谁知道陈天堑想也不想,只是微微的摇了摇头说到:“没有。”
见到陈天堑摇头,街坊们又是不由得低声的议论起来。
“你们看你们看,我就说他年纪轻轻没有见过这样的奇怪病症吧!”
“我就说他是在说大话……”
“毕竟是年轻人,还是太年轻啊,过于浮躁。”
丘长鸿见到陈天堑想也不想就摇头,他一时也纳闷了。
从他对陈天堑的了解来看,作为北方战场王座的陈天堑绝对不会是一个为逞一时意气的浮躁年轻人才对,反而是一个踏实低调内敛,而且极为有主见的的人才对。
但是此刻陈天堑根本就没有为病人检查病情,也未曾见到过此等病状就直接说出这样的话,也太过托大了吧?
因为丘长鸿自认为就算是自己,遇到自己未曾遇到过的病情时,没有经过检查他也绝对没自信说出这种大话。
“这位兄弟,你也是医生吗?”一旁的女人问道,
“还算不上。”陈天堑回答道。
“那你怎么说还有更快的方法治疗我男人?”那女人眉头一皱:“你这不是在瞎说嘛!”
陈天堑却丝毫不在意那女人的话,只是对着丘长鸿说道:“敢问丘老,你刚才替病人把脉的时候,他的脉象表现出来是不是虚滑而不实?”
丘长鸿不由得一怔,然后微微点头说道:“是!”
陈天堑微微一笑,点头说道:“虽然我刚才没有替病人把脉,但是中医诊断方法有望闻问切四种,切脉算是后者,其实刚才丘老您在给他看口腔时我也注意到了。”
“病人舌头微微偏红,但是他舌头根部的舌苔却白腻,另外我还注意道他的牙龈微微发红,明显有些少量出血的现象。
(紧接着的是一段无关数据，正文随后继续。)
Lemma retry_keeps now random input base cap worker d s e d' :
  db_ok d → RETRY_MANY now random input base cap worker d = Ok (s, e, d') → db_ok d'.
Proof.
  intros Hd. unfold RETRY_MANY. destruct (existsb _ _); [done|].
  match goal with |- context [commit (update ?f d)] =>
    assert (commit (update f d) = Ok (update f d) ∧ db_ok (update f d)) as [-> ?] end.
  { apply tame_update_ok; [done|]. intros i r r' Hr Hf.
    destruct (joined input i); [|done]. destruct (held worker r) eqn:Hh; [|done].
    destruct (attempts_left r) eqn:Hl; simplify_eq; eauto using retry_row_tame, discard_row_tame, held_running. }
  simpl. intros ?. by simplify_eq.
Qed.

Lemma step_ok d d' : db_ok d → step d d' → db_ok d'.
Proof.
  intros Hd []; 
    try solve [eapply succeeds_ok; [|eassumption]; eauto using renew_ok, abandon_ok, cancel_ok, fire_ok].
  - by eapply enqueue_ok in H as (? & _).
  - eapply insert_ok in H0 as [_ ?]; [done|done|by apply fresh_row_ok|by destruct H as (_ & ? & _)].
  - by eapply workflow_ok.
  - by eapply unkeyed_keeps.
  - by eapply keyed_keeps.
  - unfold complete in H. case_decide; [by simplify_eq|]. eapply succeeds_ok; [by eapply complete_ok|done].
  - unfold retry_many in H. case_decide; [by simplify_eq|].
    destruct (RETRY_MANY _ _ _ _ _ _ _) as [[[s e] d1]|] eqn:E; simplify_eq/=. by eapply retry_keeps.
  - unfold discard_many in H. case_decide; [by simplify_eq|].
    pose proof (discard_ok now (unnest ids (Some <$> errs)) worker d Hd) as (x & d1 & E & ?).
    destruct (DISCARD_MANY _ _ _ _) as [[[s c] d2]|]; by simplify_eq/=.
  - pose proof H as [Hn _]%negative_limit. eapply succeeds_ok; [by eapply reclaim_ok|done].
  - by eapply requeue_ok.
  - by apply delete_ok.
  - by eapply prune_ok.
  - by eapply prune_ok.
  - by apply prune_workflows_ok.
  - by apply set_crons_ok.
  - by eapply record_step_ok.
Qed.

Lemma reachable_ok d : reachable d → db_ok d.
Proof. intros H. eapply (rtc_ind_r (λ x, db_ok x)); [exact empty_ok| |exact H]. eauto using step_ok. Qed.
Fixpoint group_loop (flow : nat) (branches : list item) (h : gmap nat Workflow) : gmap nat Workflow :=
  match branches with
  | [] => h
  | branch :: rest =>
    let '(sub, h) := as_workflow branch h in
    group_loop flow rest (absorb flow sub h).2
  end.

Definition group (branches : list item) (h : gmap nat Workflow) : nat * gmap nat Workflow :=
  let '(flow, h) := alloc no_nodes h in (flow, group_loop flow branches h).

(** [added[0]] is the callback's index. *)
Definition chord (body : item) (callback : NewJob) (h : gmap nat Workflow) : nat * gmap nat Workflow :=
  let '(flow, h) := as_workflow body h in
  let tails := leaves (deref h flow) in
  let '(last, h) := alloc (single callback) h in
  let '(added, h) := absorb flow last h in
  (flow, add_edges flow (every_pair tails (take 1 added)) h).

(** ** The graphs they mean *)

(** [a] beside [b]. *)
Definition beside (a b : Workflow) : Workflow := {|
  nodes := nodes a ++ nodes b; links := links a ∪ set_map (shift (order a)) (links b) |}.

(** [b] after [a]: every leaf of [a] is a parent of every root of [b]. *)
Definition after_all (a b : Workflow) : Workflow := {|
  nodes := nodes a ++ nodes b;
  links := links a ∪ set_map (shift (order a)) (links b)
             ∪ every_pair (leaves a) ((λ root, (order a + root)%nat) <$> roots b) |}.

Definition value (h : gmap nat Workflow) (i : item) : Workflow :=
  match i with OfSignature s => single s | OfWorkflow ref => deref h ref end.

(** The graph a chain and a group of the values build. *)
Definition in_series (l : list Workflow) : Workflow := foldl after_all no_nodes l.
Definition in_parallel (l : list Workflow) : Workflow := foldl beside no_nodes l.

(** ** Order *)

(** Edges lead from earlier nodes to later ones, all of them there: what every
    constructor builds, and what makes a graph one that can finish. *)
Definition ascending (w : Workflow) : Prop :=
  ∀ p c, (p, c) ∈ links w → (p < c < order w)%nat.

(** Node [i] has to finish before node [j] may start. *)
Definition before (w : Workflow) : nat → nat → Prop := tc (λ p c, (p, c) ∈ links w).

(** ** Leaves, roots and composition *)

Lemma elem_of_roots w i : i ∈ roots w ↔ (i < order w)%nat ∧ ∀ p, (p, i) ∉ links w.
Proof.
  unfold roots. rewrite list_elem_of_In, filter_In, in_seq, negb_true_iff, bool_decide_eq_false.
  rewrite elem_of_map. split.
  - intros [? H]. split; [lia|]. intros p Hp. apply H. by exists (p, i).
  - intros [? H]. split; [lia|]. intros ([p c] & -> & Hp). by apply (H p).
Qed.

Lemma elem_of_leaves w i : i ∈ leaves w ↔ (i < order w)%nat ∧ ∀ c, (i, c) ∉ links w.
Proof.
  unfold leaves. rewrite list_elem_of_In, filter_In, in_seq, negb_true_iff, bool_decide_eq_false.
  rewrite elem_of_map. split.
  - intros [? H]. split; [lia|]. intros c Hc. apply H. by exists (i, c).
  - intros [? H]. split; [lia|]. intros ([p c] & -> & Hc). by apply (H c).
Qed.

Lemma elem_of_every_pair a b p c : (p, c) ∈ every_pair a b ↔ p ∈ a ∧ c ∈ b.
Proof.
  unfold every_pair. rewrite elem_of_list_to_set, list_elem_of_bind. split.
  - intros (q & (k & ? & ?)%list_elem_of_fmap & ?). by simplify_eq.
  - intros [? ?]. exists p. split; [|done]. by apply list_elem_of_fmap_2.
Qed.

Lemma elem_of_shifted (n : nat) (es : gset (nat * nat)) (p c : nat) :
  (p, c) ∈ (set_map (shift n) es : gset _) ↔
  ∃ p' c', p = (n + p')%nat ∧ c = (n + c')%nat ∧ (p', c') ∈ es.
Proof.
  rewrite elem_of_map. unfold shift. split.
  - intros ([p' c'] & ? & ?). simplify_eq/=. exists p', c'. split_and!; [lia..|done].
  - intros (p' & c' & -> & -> & ?). exists (p', c'). split; [|done]. simpl. f_equal; lia.
Qed.

Lemma order_after_all a b : order (after_all a b) = (order a + order b)%nat.
Proof. unfold order. simpl. apply length_app. Qed.

Lemma order_beside a b : order (beside a b) = (order a + order b)%nat.
Proof. unfold order. simpl. apply length_app. Qed.

Lemma links_beside a b p c :
  (p, c) ∈ links (beside a b) ↔
  (p, c) ∈ links a ∨ ∃ p' c', p = (order a + p')%nat ∧ c = (order a + c')%nat ∧ (p', c') ∈ links b.
Proof. simpl. by rewrite elem_of_union, elem_of_shifted. Qed.

Lemma links_after_all a b p c :
  (p, c) ∈ links (after_all a b) ↔
  (p, c) ∈ links a ∨
  (∃ p' c', p = (order a + p')%nat ∧ c = (order a + c')%nat ∧ (p', c') ∈ links b) ∨
  p ∈ leaves a ∧ ∃ c', c = (order a + c')%nat ∧ c' ∈ roots b.
Proof.
  simpl. rewrite !elem_of_union, elem_of_shifted, elem_of_every_pair, list_elem_of_fmap. tauto.
Qed.

Lemma ascending_no_nodes : ascending no_nodes.
Proof. intros p c. simpl. set_solver. Qed.

Lemma ascending_single s : ascending (single s).
Proof. intros p c. simpl. set_solver. Qed.

Lemma ascending_beside a b : ascending a → ascending b → ascending (beside a b).
Proof.
  intros Ha Hb p c. rewrite links_beside, order_beside.
  intros [H|(p' & c' & -> & -> & H)]; [apply Ha in H|apply Hb in H]; lia.
Qed.

Lemma ascending_after_all a b : ascending a → ascending b → ascending (after_all a b).
Proof.
  intros Ha Hb p c. rewrite links_after_all, order_after_all.
  intros [H|[(p' & c' & -> & -> & H)|[[? _]%elem_of_leaves (c' & -> & [? _]%elem_of_roots)]]];
    [apply Ha in H|apply Hb in H|]; lia.
Qed.

#[local] Hint Resolve ascending_no_nodes ascending_single ascending_beside ascending_after_all : core.

Lemma ascending_series a l : ascending a → Forall ascending l → ascending (foldl after_all a l).
Proof. intros Ha Hl. revert a Ha. induction Hl; simpl; auto. Qed.

Lemma ascending_parallel a l : ascending a → Forall ascending l → ascending (foldl beside a l).
Proof. intros Ha Hl. revert a Ha. induction Hl; simpl; auto. Qed.

(** An empty step changes nothing. *)
Lemma ascending_empty w : ascending w → nodes w = [] → w = no_nodes.
Proof.
  intros Hw Hn. destruct w as [n e]. simpl in *. subst. unfold no_nodes. f_equal.
  apply set_eq. intros [p c]. split; [|set_solver]. intros H%Hw. unfold order in H. simpl in H. lia.
Qed.

Lemma after_all_empty a : after_all a no_nodes = a.
Proof.
  destruct a as [n e]. unfold after_all, no_nodes. simpl. rewrite app_nil_r. f_equal.
  apply set_eq. intros [p c]. rewrite !elem_of_union, elem_of_shifted, elem_of_every_pair.
  set_solver.
Qed.

(** Filtering a later range is filtering the first one, moved. *)
Lemma filter_seq_shift (P Q : nat → bool) n m :
  (∀ i, (i < m)%nat → P (n + i)%nat = Q i) →
  List.filter P (seq n m) = (λ i, (n + i)%nat) <$> List.filter Q (seq 0 m).
Proof.
  induction m as [|m IH]; intros H; [done|].
  rewrite !seq_S, !List.filter_app, fmap_app, IH by (intros; apply H; lia).
  f_equal. simpl. rewrite H by lia. by destruct (Q m).
Qed.

Lemma root_zero w : ascending w → nodes w ≠ [] → 0%nat ∈ roots w.
Proof.
  intros Hw Hn. apply elem_of_roots. split.
  - unfold order. destruct (nodes w); simpl; [done|lia].
  - intros p H%Hw. lia.
Qed.

(** What comes last in [b] comes last after [a]. *)
Lemma leaves_after_all a b :
  ascending a → ascending b → nodes b ≠ [] →
  leaves (after_all a b) = (λ leaf, (order a + leaf)%nat) <$> leaves b.
Proof.
  intros Ha Hb Hn. unfold leaves at 1. rewrite order_after_all, seq_app, List.filter_app.
  rewrite (List.filter_ext_in _ (λ _, false) (seq 0 _)).
  - rewrite filter_false. simpl. apply filter_seq_shift. intros i Hi. f_equal.
    apply bool_decide_ext. rewrite !elem_of_map. split.
    + intros ([p c] & E & H). simpl in E. subst p. apply links_after_all in H as [H|[H|[H _]]].
      * apply Ha in H. lia.
      * destruct H as (p' & c' & ? & _ & H). exists (p', c'). split; [simpl; lia|done].
      * apply elem_of_leaves in H as [H _]. lia.
    + intros ([p c] & -> & H). exists ((order a + p)%nat, (order a + c)%nat). split; [done|].
      apply links_after_all. right. left. eauto 10.
  - intros i Hi%in_seq. apply negb_false_iff, bool_decide_eq_true, elem_of_map.
    destruct (decide (i ∈ leaves a)) as [Hl|Hl].
    + exists (i, (order a + 0)%nat). split; [done|]. apply links_after_all. right. right.
      split; [done|]. exists 0%nat. split; [done|]. by apply root_zero.
    + rewrite elem_of_leaves in Hl.
      destruct (decide (set_Exists (λ e : nat * nat, e.1 = i) (links a))) as [([p c] & H & <-)|He].
      * exists (p, c). split; [done|]. apply links_after_all. by left.
      * destruct Hl. split; [lia|]. intros c H. apply He. by exists (i, c).
Qed.

(** ** The heap *)

Definition valid (h : gmap nat Workflow) (i : item) : Prop :=
  match i with OfSignature _ => True | OfWorkflow ref => is_Some (h !! ref) end.

Lemma deref_at h ref w : h !! ref = Some w → deref h ref = w.
Proof. unfold deref. by intros ->. Qed.

Lemma value_later h h' i : h ⊆ h' → valid h i → value h' i = value h i.
Proof.
  destruct i as [s|ref]; simpl; [done|]. intros Hs [w Hw].
  rewrite (deref_at h _ w) by done. apply deref_at. by eapply lookup_weaken.
Qed.

Lemma alloc_spec w h :
  (alloc w h).2 !! (alloc w h).1 = Some w ∧ h !! (alloc w h).1 = None ∧ h ⊆ (alloc w h).2.
Proof.
  unfold alloc. simpl. assert (h !! fresh (dom h) = None) as Hn.
  { apply not_elem_of_dom, is_fresh. }
  split_and!; [apply lookup_insert_eq|done|by apply insert_subseteq].
Qed.

(** An item becomes an object of its value; what was there stays. *)
Lemma as_workflow_spec i h :
  valid h i →
  (as_workflow i h).2 !! (as_workflow i h).1 = Some (value h i) ∧ h ⊆ (as_workflow i h).2.
Proof.
  destruct i as [s|ref]; simpl.
  - intros _. destruct (alloc_spec (single s) h) as (? & _ & ?). done.
  - intros [w Hw]. split; [|done]. by rewrite (deref_at h ref w).
Qed.
(* ===== verification/Redis.v ===== *)
(** * The Redis backend

    [crates/gylo-redis/src/lib.rs]: the keyspace of the server as the backend's
    commands see it, its three Lua scripts and every operation of [Backend].

    A command, a script and an atomic pipeline are each one step of the server;
    where an operation issues several, an argument stands for what other clients
    do in between. [now_millis()] is an argument of each use. Members of a
    sorted set are job ids in decimal. Scores are doubles that hold whole
    milliseconds; the model has them as integers. *)

From S2P Require Import Prelude.
From S2P Require Import Core.
From stdpp Require Import pretty.
#[local] Open Scope Z_scope.
Import Core.

Module Redis.

(** ** The server *)

(** Sorted sets by key, and the two hashes: payloads and attempt counters. *)
Record server := {
  zsets : gmap string (gmap Z Z);
  blobs : gmap string (gmap Z (list byte));
  counters : gmap string (gmap Z Z)
}.

Definition zset (k : string) (s : server) : gmap Z Z := default ∅ (zsets s !! k).
Definition blob (k : string) (s : server) : gmap Z (list byte) := default ∅ (blobs s !! k).
Definition counter (k : string) (s : server) : gmap Z Z := default ∅ (counters s !! k).

Definition set_zset k v s := {|
  zsets := <[k := v]> (zsets s); blobs := blobs s; counters := counters s |}.
Definition set_blob k v s := {|
  zsets := zsets s; blobs := <[k := v]> (blobs s); counters := counters s |}.
Definition set_counter k v s := {|
  zsets := zsets s; blobs := blobs s; counters := <[k := v]> (counters s) |}.

Definition zadd (k : string) (id score : Z) (s : server) : server :=
  set_zset k (<[id := score]> (zset k s)) s.
Definition zrem (k : string) (ids : list Z) (s : server) : server :=
  set_zset k (filter (λ e : Z * Z, e.1 ∉ ids) (zset k s)) s.
(** How many members [ZREM] removes. *)
Definition zrem_count (k : string) (ids : list Z) (s : server) : Z :=
  Z.of_nat (size (filter (λ e : Z * Z, e.1 ∈ ids) (zset k s))).
Definition zcard (k : string) (s : server) : Z := Z.of_nat (size (zset k s)).
Definition hset (k : string) (id : Z) (v : list byte) (s : server) : server :=
  set_blob k (<[id := v]> (blob k s)) s.
Definition hdel_blob (k : string) (ids : list Z) (s : server) : server :=
  set_blob k (filter (λ e : Z * list byte, e.1 ∉ ids) (blob k s)) s.
Definition hdel_counter (k : string) (ids : list Z) (s : server) : server :=
  set_counter k (filter (λ e : Z * Z, e.1 ∉ ids) (counter k s)) s.
Definition hincrby (k : string) (id n : Z) (s : server) : server :=
  set_counter k (<[id := default 0 (counter k s !! id) + n]> (counter k s)) s.

(** Sorted sets order by score, then by member as a string. *)
Definition member_order (a b : Z * Z) : Prop :=
  a.2 < b.2 ∨ (a.2 = b.2 ∧ String.leb (pretty a.1) (pretty b.1) = true).
#[global] Instance member_order_dec : RelDecision member_order.
Proof. intros a b. unfold member_order. apply _. Defined.

(** [ZRANGEBYSCORE k -inf max LIMIT 0 n]. *)
Definition zrangebyscore (k : string) (max n : Z) (s : server) : list Z :=
  (take (Z.to_nat n) (merge_sort member_order
     (List.filter (λ e : Z * Z, e.2 <=? max) (map_to_list (zset k s))))).*1.

(** [DEL]. *)
Definition del (ks : list string) (s : server) : server := {|
  zsets := filter (λ e : string * gmap Z Z, e.1 ∉ ks) (zsets s);
  blobs := filter (λ e : string * gmap Z (list byte), e.1 ∉ ks) (blobs s);
  counters := filter (λ e : string * gmap Z Z, e.1 ∉ ks) (counters s) |}.

(** ** Keys *)

Record Keys := { namespace : string; leased : string; payload : string; attempt : string }.

Definition Keys_new (ns : string) : Keys := {|
  namespace := ns; leased := ns +:+ ":leased"; payload := ns +:+ ":payload";
  attempt := ns +:+ ":attempt" |}.

Definition ready (k : Keys) (level : Z) : string := namespace k +:+ ":ready:" +:+ pretty level.

Definition LEVELS : Z := 10.
Definition all_levels : list Z := seqZ 0 LEVELS.

Definition level (priority : Z) : Z := Z.max 0 (Z.min priority (LEVELS - 1)).

(** ** Data *)

Record Stored := { st_id : Z; st_task : string; st_payload : list byte; st_max_attempts : Z }.

(** [rmp_serde::to_vec] and [from_slice] at [Stored]. *)
Class StoredCodec := {
  to_vec : Stored → option (list byte);
  from_slice : list byte → option Stored
}.

Class StoredCodecLaws (C : StoredCodec) : Prop := {
  stored_round_trip s bs : to_vec s = Some bs → from_slice bs = Some s
}.

(** [Malformed] is the [RedisError] of a reply that does not convert. *)
Inductive Error := Payload (id : Z) | Malformed.

Section Codec.
Context {C : StoredCodec}.

(** ** Operations *)

Definition enqueue (k : Keys) (now : Z) (id : Z) (task : string) (body : list byte)
    (priority max_attempts delay : Z) (s : server) : result Error (Z * server) :=
  match to_vec {| st_id := id; st_task := task; st_payload := body; st_max_attempts := max_attempts |} with
  | None => Err (Payload id)
  | Some encoded =>
    Ok (id, s |> hset (payload k) id encoded
              |> zadd (ready k (level priority)) id (now + delay))
  end.

(** The scripts pass the ids of a level to one [ZREM] through Lua's [unpack], which
    raises above some 8000 values; the model has no such bound, and is the script
    for limits below it. *)

(** The body of [CLAIM]'s inner loop. *)
Definition take_lease (k : Keys) (expires : Z) (s : server) (id : Z) : server :=
  s |> zadd (leased k) id expires |> hincrby (attempt k) id 1.

(** One round of [CLAIM]'s outer loop: what is due at a level, and the server
    once it is leased. *)
Definition claim_level (k : Keys) (now expires remaining l : Z) (s : server) : list Z * server :=
  let due := zrangebyscore (ready k l) now remaining s in
  (due, if 0 <? len due then foldl (take_lease k expires) (zrem (ready k l) due s) due else s).

Fixpoint claim_levels (k : Keys) (now expires : Z) (levels : list Z) (remaining : Z) (s : server)
  : list Z * server :=
  match levels with
  | [] => ([], s)
  | l :: rest =>
    if remaining <=? 0 then ([], s) else
    let '(due, s1) := claim_level k now expires remaining l s in
    let '(more, s2) := claim_levels k now expires rest (remaining - len due) s1 in
    (due ++ more, s2)
  end.

Definition CLAIM (k : Keys) (now limit expires : Z) (s : server) : list Z * server :=
  claim_levels k now expires all_levels limit s.

(** The [i16] a counter's reply converts to. *)
Definition read_attempt (c : option Z) : result Error (option Z) :=
  match c with
  | None => Ok None
  | Some n => if decide (in_signed 16 n) then Ok (Some n) else Err Malformed
  end.

Fixpoint read_attempts (cs : list (option Z)) : result Error (list (option Z)) :=
  match cs with
  | [] => Ok []
  | c :: cs' => a ← read_attempt c; l ← read_attempts cs'; Ok (a :: l)
  end.

Definition job_of (id : Z) (bytes : option (list byte)) (att : option Z) : result Error Job :=
  match bytes with
  | None => Err (Payload id)
  | Some bs =>
    match from_slice bs with
    | None => Err (Payload id)
    | Some st => Ok {| job_id := st_id st; job_task := st_task st; job_payload := st_payload st;
                       job_attempt := default 1 att; job_max_attempts := st_max_attempts st;
                       job_durable := false |}
    end
  end.

(** [claimed.iter().zip(raw).zip(attempts).map(..).collect()]. *)
Fixpoint collect_jobs (ids : list Z) (raw : list (option (list byte))) (atts : list (option Z))
  : result Error (list Job) :=
  match ids, raw, atts with
  | id :: ids', b :: raw', a :: atts' =>
    j ← job_of id b a; l ← collect_jobs ids' raw' atts'; Ok (j :: l)
  | _, _, _ => Ok []
  end.

(** [fetch]: the claim, then the payloads, then the counters. [now1] dates the
    lease, [now2] is what the script compares with; [gap1] and [gap2] are what
    other clients do in between. *)
Definition fetch (k : Keys) (now1 now2 : Z) (gap1 gap2 : server → server) (limit lease : Z) (s : server)
  : result Error (list Job) * server :=
  let '(claimed, s1) := CLAIM k now2 limit (now1 + lease) s in
  if decide (claimed = []) then (Ok [], s1) else
  let s2 := gap1 s1 in
  let raw := (λ id, blob (payload k) s2 !! id) <$> claimed in
  let s3 := gap2 s2 in
  (atts ← read_attempts ((λ id, counter (attempt k) s3 !! id) <$> claimed);
   collect_jobs claimed raw atts, s3).

Definition complete (k : Keys) (ids : list Z) (s : server) : Z * server :=
  if decide (ids = []) then (0, s) else
  (zrem_count (leased k) ids s,
   s |> zrem (leased k) ids |> hdel_blob (payload k) ids |> hdel_counter (attempt k) ids).

Definition discard (k : Keys) (ids : list Z) (s : server) : Z * server := complete k ids s.

Definition retry (k : Keys) (now id priority delay : Z) (s : server) : server :=
  s |> zrem (leased k) [id] |> zadd (ready k (level priority)) id (now + delay).

(** [RENEW]. *)
Definition renew_one (k : Keys) (expires : Z) (acc : Z * server) (id : Z) : Z * server :=
  let '(renewed, s) := acc in
  match zset (leased k) s !! id with
  | Some _ => (renewed + 1, zadd (leased k) id expires s)
  | None => (renewed, s)
  end.

Definition renew (k : Keys) (now : Z) (ids : list Z) (lease : Z) (s : server) : Z * server :=
  if decide (ids = []) then (0, s) else foldl (renew_one k (now + lease)) (0, s) ids.

Definition abandon (k : Keys) (now : Z) (gap : server → server) (ids : list Z) (s : server)
  : Z * server :=
  if decide (ids = []) then (0, s) else
  (zrem_count (leased k) ids s,
   foldl (λ s id, zadd (ready k 0) id now s) (gap (zrem (leased k) ids s)) ids).

(** [RECLAIM]: what has lapsed goes back to level 0 (for limits [unpack] can take). *)
Definition RECLAIM (k : Keys) (now limit : Z) (s : server) : Z * server :=
  let expired := zrangebyscore (leased k) now limit s in
  if decide (expired = []) then (0, s) else
  (len expired, foldl (λ s id, zadd (ready k 0) id now s) (zrem (leased k) expired s) expired).

Definition reclaim_expired (k : Keys) (now limit : Z) (s : server) : Z * server :=
  RECLAIM k now limit s.

Definition depth (k : Keys) (s : server) : Z :=
  foldl (λ total l, total + zcard (ready k l) s) 0 all_levels.

Definition backend_keys (k : Keys) : list string :=
  (ready k <$> all_levels) ++ [leased k; payload k; attempt k].

Definition clear (k : Keys) (s : server) : server := del (backend_keys k) s.

(** [fsync_every_write], given the replies to the two [CONFIG GET]. *)
Definition fsync_every_write (appendonly fsync : list string) : bool :=
  match appendonly !! 1%nat with Some v => bool_decide (v = "yes") | None => false end &&
  match fsync !! 1%nat with Some v => bool_decide (v = "always") | None => false end.

End Codec.
End Redis.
”陈天堑不急不缓的解释道:“这种症状我在以前看的医书上有记载,时属于上实下虚的症状,也称为上热下寒症状,但是这种症状很多医生都不知道,就算知道也不过时只知道表象却不知道实情,要说能把这种病看透的人,我从丘老你刚才的表现来看,应该时少之又少才对!”
丘长鸿原来还在想陈天堑为什么会托大说那种话,但现在一听陈天堑的解释,他心中却是越听越惊,这位年轻的王座不仅是对于医道的悟性以及眼神竟然如此毒辣到了这种地步!
完全是超过了自己对于他的最开始的估量,这到底是怎样可怕的天赋!
“丘老,如果我没有猜错,你刚才为病人所开的药方可是使用大黄,黄芪,桂圆,枸杞,茯苓外加上蛇草籽这几位中药按一定比例调配,再用武火煎熬后,去药渣以后给服用?”陈天堑眼睛一眯,自信的询问道。
“是!”丘长鸿听后心中不由得更惊,与此同时他也对陈天堑更加的敬佩。
他完全没有想到陈天堑竟然会看了病人一眼,就知道了病人病情而且还一言道出自己所写的药方。
要知道,这类病症在他给陈天堑的那本古医书上也似乎并未有所记载。
其实他并不知道的是,陈天堑在北方战场时也读过不少地方的医书,这类病情就是他在那上面看过的,但他现在所想到的治疗方法却是从丘长鸿给的古医书上自己思考而得出的!